WHAT YOU WILL DO: Given the listing below, write out exactly the lines starting with the line that has "Definition pop : M" and going on through the line that has "Definition sdb_do (g", both kept.
━━━ SOURCE DATA ━━━
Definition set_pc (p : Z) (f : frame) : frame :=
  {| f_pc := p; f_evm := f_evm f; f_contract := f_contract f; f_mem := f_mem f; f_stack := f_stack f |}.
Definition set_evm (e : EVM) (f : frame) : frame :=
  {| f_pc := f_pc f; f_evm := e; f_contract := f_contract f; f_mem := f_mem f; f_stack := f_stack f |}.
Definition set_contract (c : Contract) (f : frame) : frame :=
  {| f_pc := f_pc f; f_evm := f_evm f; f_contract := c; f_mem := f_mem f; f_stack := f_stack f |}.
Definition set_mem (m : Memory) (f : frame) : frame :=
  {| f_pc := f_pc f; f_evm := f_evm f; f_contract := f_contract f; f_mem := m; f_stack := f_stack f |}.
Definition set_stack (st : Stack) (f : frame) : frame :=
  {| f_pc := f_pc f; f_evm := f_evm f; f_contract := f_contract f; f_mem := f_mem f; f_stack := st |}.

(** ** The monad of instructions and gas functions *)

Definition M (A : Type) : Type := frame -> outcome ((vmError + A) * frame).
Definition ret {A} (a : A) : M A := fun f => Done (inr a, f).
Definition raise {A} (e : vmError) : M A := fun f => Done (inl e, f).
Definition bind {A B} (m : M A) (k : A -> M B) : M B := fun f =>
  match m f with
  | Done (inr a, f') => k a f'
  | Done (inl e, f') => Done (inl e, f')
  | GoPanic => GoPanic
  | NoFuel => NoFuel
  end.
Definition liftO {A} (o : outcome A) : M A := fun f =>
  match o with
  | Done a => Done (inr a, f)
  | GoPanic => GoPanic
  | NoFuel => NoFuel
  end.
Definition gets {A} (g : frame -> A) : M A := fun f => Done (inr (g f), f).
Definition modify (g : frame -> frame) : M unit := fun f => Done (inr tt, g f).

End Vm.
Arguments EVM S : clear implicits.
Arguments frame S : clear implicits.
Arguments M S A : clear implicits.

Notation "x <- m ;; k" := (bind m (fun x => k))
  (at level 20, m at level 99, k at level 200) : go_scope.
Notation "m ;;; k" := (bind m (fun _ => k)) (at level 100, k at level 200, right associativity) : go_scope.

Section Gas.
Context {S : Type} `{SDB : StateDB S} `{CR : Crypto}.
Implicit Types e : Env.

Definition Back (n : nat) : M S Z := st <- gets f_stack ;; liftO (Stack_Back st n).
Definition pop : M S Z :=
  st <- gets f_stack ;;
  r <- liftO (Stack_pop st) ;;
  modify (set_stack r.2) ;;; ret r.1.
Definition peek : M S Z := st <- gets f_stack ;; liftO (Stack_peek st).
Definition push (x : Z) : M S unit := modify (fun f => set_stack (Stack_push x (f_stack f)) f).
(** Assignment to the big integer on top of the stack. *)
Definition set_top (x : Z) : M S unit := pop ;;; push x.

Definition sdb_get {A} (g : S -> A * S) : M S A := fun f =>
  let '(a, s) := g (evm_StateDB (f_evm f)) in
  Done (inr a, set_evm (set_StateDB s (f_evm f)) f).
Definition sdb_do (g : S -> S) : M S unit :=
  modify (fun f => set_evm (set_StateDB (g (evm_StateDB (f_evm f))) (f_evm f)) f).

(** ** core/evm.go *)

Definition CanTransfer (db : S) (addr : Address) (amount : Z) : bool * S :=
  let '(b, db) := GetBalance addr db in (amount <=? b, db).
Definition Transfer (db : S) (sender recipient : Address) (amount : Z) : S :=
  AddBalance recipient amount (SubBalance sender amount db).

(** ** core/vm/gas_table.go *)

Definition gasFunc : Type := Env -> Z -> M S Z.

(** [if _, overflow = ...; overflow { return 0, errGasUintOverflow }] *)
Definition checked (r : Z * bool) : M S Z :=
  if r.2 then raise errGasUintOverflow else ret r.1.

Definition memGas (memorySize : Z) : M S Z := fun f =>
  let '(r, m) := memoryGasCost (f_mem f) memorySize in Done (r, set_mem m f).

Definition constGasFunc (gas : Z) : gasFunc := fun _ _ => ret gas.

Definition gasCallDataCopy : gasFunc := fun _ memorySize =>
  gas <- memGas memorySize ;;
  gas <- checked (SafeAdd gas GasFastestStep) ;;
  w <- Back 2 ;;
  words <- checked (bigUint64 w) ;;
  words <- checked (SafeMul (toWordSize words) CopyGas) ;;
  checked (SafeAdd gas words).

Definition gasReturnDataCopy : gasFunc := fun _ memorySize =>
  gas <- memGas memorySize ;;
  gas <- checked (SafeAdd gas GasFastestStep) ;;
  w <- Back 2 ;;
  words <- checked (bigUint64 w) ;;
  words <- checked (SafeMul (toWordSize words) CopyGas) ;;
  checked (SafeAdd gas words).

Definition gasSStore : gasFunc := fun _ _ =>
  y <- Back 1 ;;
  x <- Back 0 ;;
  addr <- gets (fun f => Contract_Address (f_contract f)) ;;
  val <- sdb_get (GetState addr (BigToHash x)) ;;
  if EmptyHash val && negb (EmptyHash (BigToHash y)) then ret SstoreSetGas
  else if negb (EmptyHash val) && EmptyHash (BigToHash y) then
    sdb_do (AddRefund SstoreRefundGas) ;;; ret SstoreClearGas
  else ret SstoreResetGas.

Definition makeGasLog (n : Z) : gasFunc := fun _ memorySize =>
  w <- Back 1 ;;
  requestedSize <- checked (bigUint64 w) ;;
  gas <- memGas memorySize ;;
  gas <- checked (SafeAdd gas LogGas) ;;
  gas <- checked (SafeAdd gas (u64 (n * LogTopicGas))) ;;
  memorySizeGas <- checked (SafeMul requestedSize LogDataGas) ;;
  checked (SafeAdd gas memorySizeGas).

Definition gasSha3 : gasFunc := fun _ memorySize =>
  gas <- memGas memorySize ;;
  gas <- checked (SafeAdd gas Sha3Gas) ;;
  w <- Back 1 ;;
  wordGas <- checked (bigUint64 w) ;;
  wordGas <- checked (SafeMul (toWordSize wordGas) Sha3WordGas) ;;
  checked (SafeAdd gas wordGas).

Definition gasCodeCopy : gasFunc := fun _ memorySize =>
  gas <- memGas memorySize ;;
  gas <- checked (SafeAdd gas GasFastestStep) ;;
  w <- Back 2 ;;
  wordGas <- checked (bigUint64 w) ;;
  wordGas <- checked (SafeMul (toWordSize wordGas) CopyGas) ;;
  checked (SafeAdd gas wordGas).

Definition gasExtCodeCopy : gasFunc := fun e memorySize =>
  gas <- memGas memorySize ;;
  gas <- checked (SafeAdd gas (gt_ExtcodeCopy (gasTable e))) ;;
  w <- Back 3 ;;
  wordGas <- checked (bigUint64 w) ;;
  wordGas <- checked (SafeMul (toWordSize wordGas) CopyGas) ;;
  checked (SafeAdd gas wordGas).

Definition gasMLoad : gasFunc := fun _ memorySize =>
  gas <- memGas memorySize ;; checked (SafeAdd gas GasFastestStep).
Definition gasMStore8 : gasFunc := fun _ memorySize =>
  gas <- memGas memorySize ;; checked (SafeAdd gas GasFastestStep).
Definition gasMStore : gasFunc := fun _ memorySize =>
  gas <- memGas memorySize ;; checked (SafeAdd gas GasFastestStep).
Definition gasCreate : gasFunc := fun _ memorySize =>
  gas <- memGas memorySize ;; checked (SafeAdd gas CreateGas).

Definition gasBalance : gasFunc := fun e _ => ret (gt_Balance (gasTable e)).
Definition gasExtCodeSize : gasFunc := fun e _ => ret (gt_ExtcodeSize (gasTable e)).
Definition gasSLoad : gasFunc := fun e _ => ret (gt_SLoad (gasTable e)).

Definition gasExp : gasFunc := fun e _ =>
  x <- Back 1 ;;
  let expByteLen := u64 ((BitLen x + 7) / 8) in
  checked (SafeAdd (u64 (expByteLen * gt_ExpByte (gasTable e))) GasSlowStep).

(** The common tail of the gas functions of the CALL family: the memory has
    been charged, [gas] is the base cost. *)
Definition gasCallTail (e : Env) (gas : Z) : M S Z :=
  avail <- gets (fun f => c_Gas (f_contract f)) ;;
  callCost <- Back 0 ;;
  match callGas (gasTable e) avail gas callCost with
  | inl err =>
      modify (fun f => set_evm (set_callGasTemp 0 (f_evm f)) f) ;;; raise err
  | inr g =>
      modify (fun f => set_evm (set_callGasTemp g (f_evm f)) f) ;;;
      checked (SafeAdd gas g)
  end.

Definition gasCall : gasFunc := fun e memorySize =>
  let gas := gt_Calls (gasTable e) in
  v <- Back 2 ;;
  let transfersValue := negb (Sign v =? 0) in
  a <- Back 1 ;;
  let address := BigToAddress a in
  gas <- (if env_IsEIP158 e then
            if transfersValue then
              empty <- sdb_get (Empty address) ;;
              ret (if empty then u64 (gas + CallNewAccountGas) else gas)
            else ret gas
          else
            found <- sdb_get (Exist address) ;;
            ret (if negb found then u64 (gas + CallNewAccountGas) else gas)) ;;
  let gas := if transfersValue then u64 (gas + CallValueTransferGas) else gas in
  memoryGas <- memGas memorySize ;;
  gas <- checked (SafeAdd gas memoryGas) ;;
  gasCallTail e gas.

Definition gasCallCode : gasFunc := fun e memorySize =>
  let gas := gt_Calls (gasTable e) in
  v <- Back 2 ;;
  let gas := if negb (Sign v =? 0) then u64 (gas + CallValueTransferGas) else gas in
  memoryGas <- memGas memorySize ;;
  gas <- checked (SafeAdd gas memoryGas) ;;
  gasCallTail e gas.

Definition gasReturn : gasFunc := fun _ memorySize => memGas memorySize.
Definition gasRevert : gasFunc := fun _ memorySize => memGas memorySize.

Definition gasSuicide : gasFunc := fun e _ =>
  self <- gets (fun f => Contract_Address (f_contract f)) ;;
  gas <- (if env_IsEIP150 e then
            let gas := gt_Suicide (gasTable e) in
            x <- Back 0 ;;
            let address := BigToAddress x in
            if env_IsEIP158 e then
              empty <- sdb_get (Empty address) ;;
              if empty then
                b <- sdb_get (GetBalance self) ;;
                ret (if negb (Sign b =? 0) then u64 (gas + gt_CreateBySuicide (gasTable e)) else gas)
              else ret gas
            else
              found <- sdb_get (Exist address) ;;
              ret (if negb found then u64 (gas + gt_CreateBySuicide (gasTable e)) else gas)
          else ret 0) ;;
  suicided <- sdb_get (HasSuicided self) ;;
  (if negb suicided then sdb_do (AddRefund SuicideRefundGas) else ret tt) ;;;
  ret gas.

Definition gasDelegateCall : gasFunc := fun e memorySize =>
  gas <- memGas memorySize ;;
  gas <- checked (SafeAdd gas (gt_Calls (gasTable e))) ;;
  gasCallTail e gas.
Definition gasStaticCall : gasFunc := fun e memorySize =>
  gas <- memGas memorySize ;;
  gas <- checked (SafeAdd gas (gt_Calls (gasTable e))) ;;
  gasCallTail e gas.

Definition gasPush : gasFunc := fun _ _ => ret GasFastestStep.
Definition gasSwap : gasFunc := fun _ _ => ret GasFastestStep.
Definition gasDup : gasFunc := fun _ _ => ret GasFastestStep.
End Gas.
━━━
SOLVED EXERCISE:
Definition pop : M S Z :=
  st <- gets f_stack ;;
  r <- liftO (Stack_pop st) ;;
  modify (set_stack r.2) ;;; ret r.1.
Definition peek : M S Z := st <- gets f_stack ;; liftO (Stack_peek st).
Definition push (x : Z) : M S unit := modify (fun f => set_stack (Stack_push x (f_stack f)) f).
(** Assignment to the big integer on top of the stack. *)
Definition set_top (x : Z) : M S unit := pop ;;; push x.

Definition sdb_get {A} (g : S -> A * S) : M S A := fun f =>
  let '(a, s) := g (evm_StateDB (f_evm f)) in
  Done (inr a, set_evm (set_StateDB s (f_evm f)) f).
Definition sdb_do (g : S -> S) : M S unit :=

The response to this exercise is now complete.